Cyber Incident Victim: United States Army
Date:
Jun 2016
Location:
United States of America
Summary
A cyber incident involving the US Army resulted in the unauthorized disclosure of sensitive personal and financial data belonging to military personnel. The Ghost Squad Hackers group claimed responsibility, leaking names, email addresses, phone numbers, dates of birth, physical addresses, and credit card details including numbers, expiration dates, and CVV codes. The compromised information, initially published on a DarkNet site and later disseminated via platforms like Pastebin, reportedly affected thousands of individuals. The attackers attributed their actions to political motives, criticizing perceived US military expansionism and foreign policy under their #OpSilence campaign. This breach followed the group's prior involvement in disruptive operations against various targets, signaling an escalation in their activities beyond earlier denial-of-service attacks.
| CIA Posture | Motives | Tactics, Techniques & Procedures |
|---|---|---|
| Available to members | 2 motives | 2 techniques |
| Threat Actor | Type | Location |
|---|---|---|
| 1 actor | Available to members | Available to members |
Description
On June 1, 2016, the hacktivist group Ghost Squad Hackers (GSH) initiated #OpSilence, a cyber campaign targeting mainstream media organizations and US military personnel. The group, which had previously conducted Distributed Denial of Service (DDoS) attacks against Ku Klux Klan and Black Lives Matter websites before participating in Anonymous’ #OpIcarus banking attacks, escalated its activities by compromising sensitive US Army data. Between June 1 and June 23, 2016, GSH exfiltrated and publicly released personal information belonging to 2,437 US military personnel. The dataset included names, email addresses, phone numbers, dates of birth, physical addresses, zip codes, and complete credit card details—card types, numbers, expiration dates, and CVV codes—all stored in unencrypted plain text. The hackers first uploaded a 4,948-line text file containing this information to a DarkNet onion site before disseminating it through social media platforms and Pastebin. Cybersecurity analyst Shay Rozen of Hacked-DB identified and validated the leaked data’s authenticity, confirming its origin from US Army systems. Concurrently with the military breach, GSH executed successful attacks against email servers at CNN and Fox News as part of the same operation.

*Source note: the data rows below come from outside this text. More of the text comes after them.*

Definition list_offsets_earliest_latest (ctx : ServerCtx) : check :=
  let+ versions := negotiated_all ctx "ListOffsets" ListOffsetsRequest.API_KEY ListOffsetsRequest.MIN_VERSION
                     ListOffsetsRequest.MAX_VERSION in
  let+ produced := produce_flow ctx "listoffsets" Name in
  match decode_set (sent produced) with
  | Err e => io_ret (Error ("suite produced a record set it cannot decode: " +:+ show_decode e))
  | Ok (batches, _) => span_versions produced (foldr Z.add 0 (batch_record_count <$> batches)) 0 versions
  end.

Definition list_offsets_by_timestamp (ctx : ServerCtx) : check :=
  let+ version := negotiated ctx "ListOffsets" ListOffsetsRequest.API_KEY 1 ListOffsetsRequest.MAX_VERSION in
  let+ produced := produce_flow ctx "bytime" Name in
  let batch := probe_batch in
  let first := base_timestamp batch in
  let last := max_timestamp batch in
  let records := batch_record_count batch in
  let+ other := named "ListOffsets (first timestamp)"
                  (list_offset_of (conn_of produced) version (topic_of produced) first 780) in
  if negb (other =? 0) then
    fail ("the batch's first timestamp (" +:+ show_int first +:+ ") answered offset " +:+ show_int other +:+ ", not 0")
  else
    let+ other := named "ListOffsets (future timestamp)"
                    (list_offset_of (conn_of produced) version (topic_of produced) (last + 1) 790) in
    if other =? UNSET_OFFSET then done Pass
    else if other =? records then
      fail ("a timestamp after every record answered the log end (" +:+ show_int other +:+ ") instead of " +:+
            show_int UNSET_OFFSET +:+ "; a consumer seeking forward in time reads that as being caught up")
    else fail ("a timestamp after every record answered offset " +:+ show_int other +:+ " instead of " +:+
               show_int UNSET_OFFSET).
(** What a produce stamps its batch with, and the transaction it belongs to. *)
Record ProduceStamp : Type := mkProduceStamp {
  stamp_producer : Z;
  stamp_epoch : Z;
  stamp_sequence : Z;
  stamp_txn : option string;
}.
Definition transactional (a : TxnActor) (base_sequence : Z) : ProduceStamp :=
  mkProduceStamp (actor_producer a) (actor_epoch a) base_sequence (Some (actor_id a)).
Definition plain_stamp : ProduceStamp := mkProduceStamp (-1) (-1) (-1) None.
Definition idempotent (identity : InitProducerIdResponse.t) (base_sequence : Z) : ProduceStamp :=
  mkProduceStamp (InitProducerIdResponse.producer_id identity) (InitProducerIdResponse.producer_epoch identity)
    base_sequence None.

Record AbortedRun : Type := mkAbortedRun {
  run_topic : string;
  run_first : Z;
  run_producer : Z;
}.

Definition txn_coordinator_settling (code : Z) : bool :=
  is_coordinator_settling code || (code =? error_code.NOT_COORDINATOR).
Definition is_fenced (code : Z) : bool :=
  (code =? error_code.PRODUCER_FENCED) || (code =? error_code.INVALID_PRODUCER_EPOCH).

Section txn.
Context {R : Runtime} {W : Type} `{Subjects W} `{Renders}.
Context `{Stringprep, Base64, Crypto}.
Context (process_id : Z) (run_id : string) (probe_timestamp : Z).

Abbreviation check := (io W Verdict Verdict).
#[local] Abbreviation produce_flow := (produce_flow process_id probe_timestamp).
#[local] Abbreviation probe_batch := (probe_batch probe_timestamp).

Definition init_version (ctx : ServerCtx) : io W Verdict Z :=
  negotiated ctx "InitProducerId" InitProducerIdRequest.API_KEY InitProducerIdRequest.MIN_VERSION TXN_INIT_MAX.

Definition txn_versions (ctx : ServerCtx) : io W Verdict TxnVersions :=
  let+ init := init_version ctx in
  let+ add := negotiated ctx "AddPartitionsToTxn" AddPartitionsToTxnRequest.API_KEY
                AddPartitionsToTxnRequest.MIN_VERSION ADD_PARTITIONS_CLIENT_MAX in
  let+ end_ := negotiated ctx "EndTxn" EndTxnRequest.API_KEY EndTxnRequest.MIN_VERSION END_TXN_MAX in
  let+ produce := produce_version_of ctx Name in
  let+ fetch := fetch_version_of ctx in
  io_ret (mkTxnVersions init add end_ produce fetch).

Definition unique_transactional_id {E} (tag : string) : io W E string :=
  let+ topic := unique_topic process_id tag in
  io_ret ("odradek-txn-" +:+ tag +:+ "-" +:+ topic).

(** ** The coordinator *)

Definition txn_coordinator_request (version : Z) (transactional_id : string) : FindCoordinatorRequest.t :=
  if FIND_COORDINATOR_BATCHED <=? version then FindCoordinatorRequest.mk "" 1 [transactional_id] []
  else FindCoordinatorRequest.mk transactional_id 1 [] [].

Definition await_txn_coordinator (ctx : ServerCtx) (conn : RawConnection) (transactional_id : string)
    (correlation : Z) : io W CheckError (option string) :=
  match (let? advertised := range ctx FindCoordinatorRequest.API_KEY in
         negotiate "FindCoordinator" advertised FindCoordinatorRequest.MIN_VERSION FindCoordinatorRequest.MAX_VERSION) with
  | Err _ => io_ret None
  | Ok version =>
      let+ body := io_of (encode_body "encoding FindCoordinator: " version
                            (txn_coordinator_request version transactional_id)) in
      let+ r := settling ctx (λ attempt _,
        let+ resp := api_call FindCoordinatorResponse.t conn FindCoordinatorRequest.API_KEY version
                       (correlation_at correlation attempt) body in
        io_ret (if is_coordinator_settling (coordinator_error resp version) then inl tt
                else inr (coordinator_endpoint resp version))) tt in
      io_ret (match r with inl _ => None | inr endpoint => endpoint end)
  end.

(** Claim a transactional id: its coordinator's connection, and the identity. *)
Definition init_producer_id (ctx : ServerCtx) (version : Z) (transactional_id : string) (correlation : Z) :
    io W CheckError (RawConnection * InitProducerIdResponse.t) :=
  let+ bootstrap := open ctx (addr ctx) in
  let+ located := await_txn_coordinator ctx bootstrap transactional_id (correlation - 1) in
  let+ conn := open ctx (default (addr ctx) located) in
  let+ body := io_of (encode_body "encoding InitProducerId: " version
                 (InitProducerIdRequest.mk (Some transactional_id) 60000 (-1) (-1) false false [])) in
  let+ r := settling ctx (λ attempt '(conn, _),
    let+ conn := (if 0 <? attempt then
        let+ located := await_txn_coordinator ctx bootstrap transactional_id (correlation - 1) in
        match located with Some address => open ctx address | None => io_ret conn end
      else io_ret conn) in
    let+ resp := api_call InitProducerIdResponse.t conn InitProducerIdRequest.API_KEY version
                   (correlation_at correlation attempt) body in
    let last := InitProducerIdResponse.error_code resp in
    io_ret (if last =? 0 then inr (Ok (conn, resp))
            else if negb (retriable last) && negb (txn_coordinator_settling last) &&
                    negb (last =? error_code.CONCURRENT_TRANSACTIONS) then inr (Err last)
            else inl (conn, last))) (conn, 0) in
  match r with
  | inr (Ok granted) => io_ret granted
  | inr (Err last) | inl (_, last) =>
      io_fail (Violation ("InitProducerId for " +:+ transactional_id +:+ " never succeeded: " +:+ show_code last))
  end.

Definition add_partitions_to_txn (conn : RawConnection) (version : Z) (actor : TxnActor) (topic : string)
    (partition correlation : Z) : io W CheckError Z :=
  let+ body := io_of (encode_body "encoding AddPartitionsToTxn: " version
    (AddPartitionsToTxnRequest.mk [] (actor_id actor) (actor_producer actor) (actor_epoch actor)
       [AddPartitionsToTxnTopic.mk topic [partition] []] [])) in
  let+ resp := api_call AddPartitionsToTxnResponse.t conn AddPartitionsToTxnRequest.API_KEY version correlation body in
  io_ret (from_option AddPartitionsToTxnPartitionResult.partition_error_code 0
            (t ← head (AddPartitionsToTxnResponse.results_by_topic_v3_and_below resp);
             head (AddPartitionsToTxnTopicResult.results_by_partition t))).

Definition end_txn (conn : RawConnection) (version : Z) (actor : TxnActor) (committed : bool) (correlation : Z) :
    io W CheckError Z :=
  let+ body := io_of (encode_body "encoding EndTxn: " version
    (EndTxnRequest.mk (actor_id actor) (actor_producer actor) (actor_epoch actor) committed [])) in
  let+ resp := api_call EndTxnResponse.t conn EndTxnRequest.API_KEY version correlation body in
  io_ret (EndTxnResponse.error_code resp).

(** The answer, and the connection it came from. *)
Definition end_txn_settled (ctx : ServerCtx) (conn : RawConnection) (version : Z) (actor : TxnActor)
    (committed : bool) (correlation : Z) : io W CheckError (Z * RawConnection) :=
  let+ r := settling ctx (λ attempt '(_, conn),
    let+ code := end_txn conn version actor committed (correlation_at correlation attempt) in
    if negb (code =? error_code.NOT_COORDINATOR) then io_ret (inr (code, conn))
    else
      let+ bootstrap := open ctx (addr ctx) in
      let+ located := await_txn_coordinator ctx bootstrap (actor_id actor) (sint 32 (correlation - 1)) in
      match located with
      | Some address => let+ conn := open ctx address in io_ret (inl (code, conn))
      | None => io_ret (inl (code, conn))
      end) (error_code.NOT_COORDINATOR, conn) in
  io_ret (match r with inr x => x | inl x => x end).

(** ** Stamped produces *)

Definition stamped (stamp : ProduceStamp) : RecordBatch :=
  let b := probe_batch in
  mkRecordBatch (base_offset b) (partition_leader_epoch b)
    (match stamp_txn stamp with Some _ => Z.lor (attributes b) TRANSACTIONAL_ATTR | None => attributes b end)
    (last_offset_delta b) (base_timestamp b) (max_timestamp b) (stamp_producer stamp) (stamp_epoch stamp)
    (stamp_sequence stamp) (records b).

Definition produce_stamped (conn : RawConnection) (version : Z) (stamp : ProduceStamp) (topic : string)
    (partition correlation : Z) : io W CheckError (Z * Z) :=
  let+ set := io_of (map_err (λ e, Infra ("encoding transactional batch: " +:+ show_encode e))
                       (batch_bytes (stamped stamp))) in
  let+ body := io_of (encode_body "encoding Produce: " version
                 (produce_of (stamp_txn stamp) topic ZERO_ID partition (-1) set)) in
  let+ resp := api_call ProduceResponse.t conn ProduceRequest.API_KEY version correlation body in
  match (t ← head (ProduceResponse.responses resp); head (TopicProduceResponse.partition_responses t)) with
  | None => io_fail (Violation "Produce response names no partitions")
  | Some entry =>
      io_ret (PartitionProduceResponse.error_code entry, PartitionProduceResponse.base_offset entry)
  end.

(** Announce a partition and write one batch to it: where the transaction starts. *)
Definition open_transaction (ctx : ServerCtx) (txn leader : RawConnection) (versions : TxnVersions) (actor : TxnActor)
    (topic : string) (partition correlation : Z) : io W Verdict Z :=
  let+ code := named "AddPartitionsToTxn" (add_partitions_to_txn txn (add_v versions) actor topic partition correlation) in
  if negb (code =? 0) then fail ("AddPartitionsToTxn answered " +:+ show_code code)
  else
    let+ r := settling ctx (λ attempt _,
      let+ (code, base_offset) := named "Produce (transactional)"
        (produce_stamped leader (produce_v versions) (transactional actor 0) topic partition
           (correlation_at (correlation + 10) attempt)) in
      io_ret (if code =? 0 then inr (Ok base_offset)
              else if negb (retriable code) && negb (code =? error_code.CONCURRENT_TRANSACTIONS) then inr (Err code)
              else inl code)) 0 in
    match r with
    | inr (Ok base_offset) => io_ret base_offset
    | inr (Err last) | inl last =>
        fail ("a transactional produce to an announced partition failed with " +:+ show_code last)
    end.

(** ** Markers *)

Definition marks (producer : Z) (b : RecordBatch) : bool := is_control b && (producer_id b =? producer).

(** Forward over the log until the marker turns up, in eight replies at most: what was
    found, or what to say instead. *)
Fixpoint walk_log (conn : RawConnection) (version : Z) (at_ : FetchAt) (producer correlation : Z) (n : nat) (offset : Z)
    (batches : list RecordBatch) : io W Verdict (string + list RecordBatch) :=
  match n with
  | O => io_ret (inr batches)
  | S n =>
      let+ r := io_try (fetch_partition conn version
                  (mkFetchAt (at_topic at_) (at_partition at_) offset READ_UNCOMMITTED) correlation) in
      match r with
      | Err e =>
          if bool_decide (batches = []) then
            let details := details_of e in
            io_ret (inl (
              if fetch_refusal_names details [error_code.OFFSET_OUT_OF_RANGE] then
                "; read_uncommitted cannot see " +:+ show_int offset +:+ " either (" +:+ details +:+
                "), so the log no longer covers the records and they were removed from under the check rather than " +:+
                "never written"
              else "; what is on the partition could not be determined (" +:+ details +:+ ")"))
          else io_ret (inr batches)
      | Ok data =>
          match decode_set (default [] (PartitionData.records data)) with
          | Err e => io_ret (inl ("; the read_uncommitted record set does not decode (" +:+ show_decode e +:+ ")"))
          | Ok (decoded, _) =>
              match last decoded with
              | None => io_ret (inr batches)
              | Some l =>
                  let next := sint 64 (base_offset l + last_offset_delta l + 1) in
                  if existsb (marks producer) decoded || (next <=? offset) then io_ret (inr (batches ++ decoded))
                  else walk_log conn version at_ producer (correlation + 1) n next (batches ++ decoded)
              end
          end
      end
  end.

Definition marker_evidence (conn : RawConnection) (version : Z) (at_ : FetchAt) (producer correlation : Z) :
    io W Verdict string :=
  let+ r := walk_log conn version at_ producer correlation 8 (at_offset at_) [] in
  io_ret match r with
    | inl s => s
    | inr batches =>
        match List.find (marks producer) batches, batches with
        | Some b, _ =>
            "; read_uncommitted shows the marker for producer " +:+ show_int producer +:+ " on disk at offset " +:+
            show_int (base_offset b) +:+ ", so the batch that ends the transaction was written and the partition is " +:+
            "not accounting for it"
        | None, [] =>
            "; read_uncommitted shows nothing at " +:+ show_int (at_offset at_) +:+
            " either, so the write never became visible"
        | None, b :: _ =>
            "; read_uncommitted shows " +:+ show_int (len batches) +:+ " batch(es) from " +:+ show_int (base_offset b) +:+
            " and no control batch for producer " +:+ show_int producer +:+
            ", so the marker was never written to this partition"
        end
    end.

The attackers publicly justified their actions through a manifesto accusing the US government of conducting false-flag terrorism operations since 9/11 and expanding military imperialism through its network of over 900 foreign bases. Their statement declared: “Fear is freedom! Subjugation is liberation! The contradiction is the truth!” while threatening that “over 5000 United States military personnel will fall victim to this attack” and vowing to bring chaos to “your empire.” Though GSH claimed 5,000 victims, forensic analysis confirmed 2,437 unique individuals affected. The breach exposed service members to identity theft and financial fraud risks due to the inclusion of active credit card security codes. No mitigation measures by military authorities or financial institutions were documented in available sources following the leak. The incident marked a significant escalation in GSH’s capabilities, transitioning from temporary DDoS disruptions to the theft and publication of highly sensitive financial and identity records. #OpSilence represented both a continuation of their anti-establishment agenda and a strategic shift toward compromising institutional data repositories beyond their initial media targets.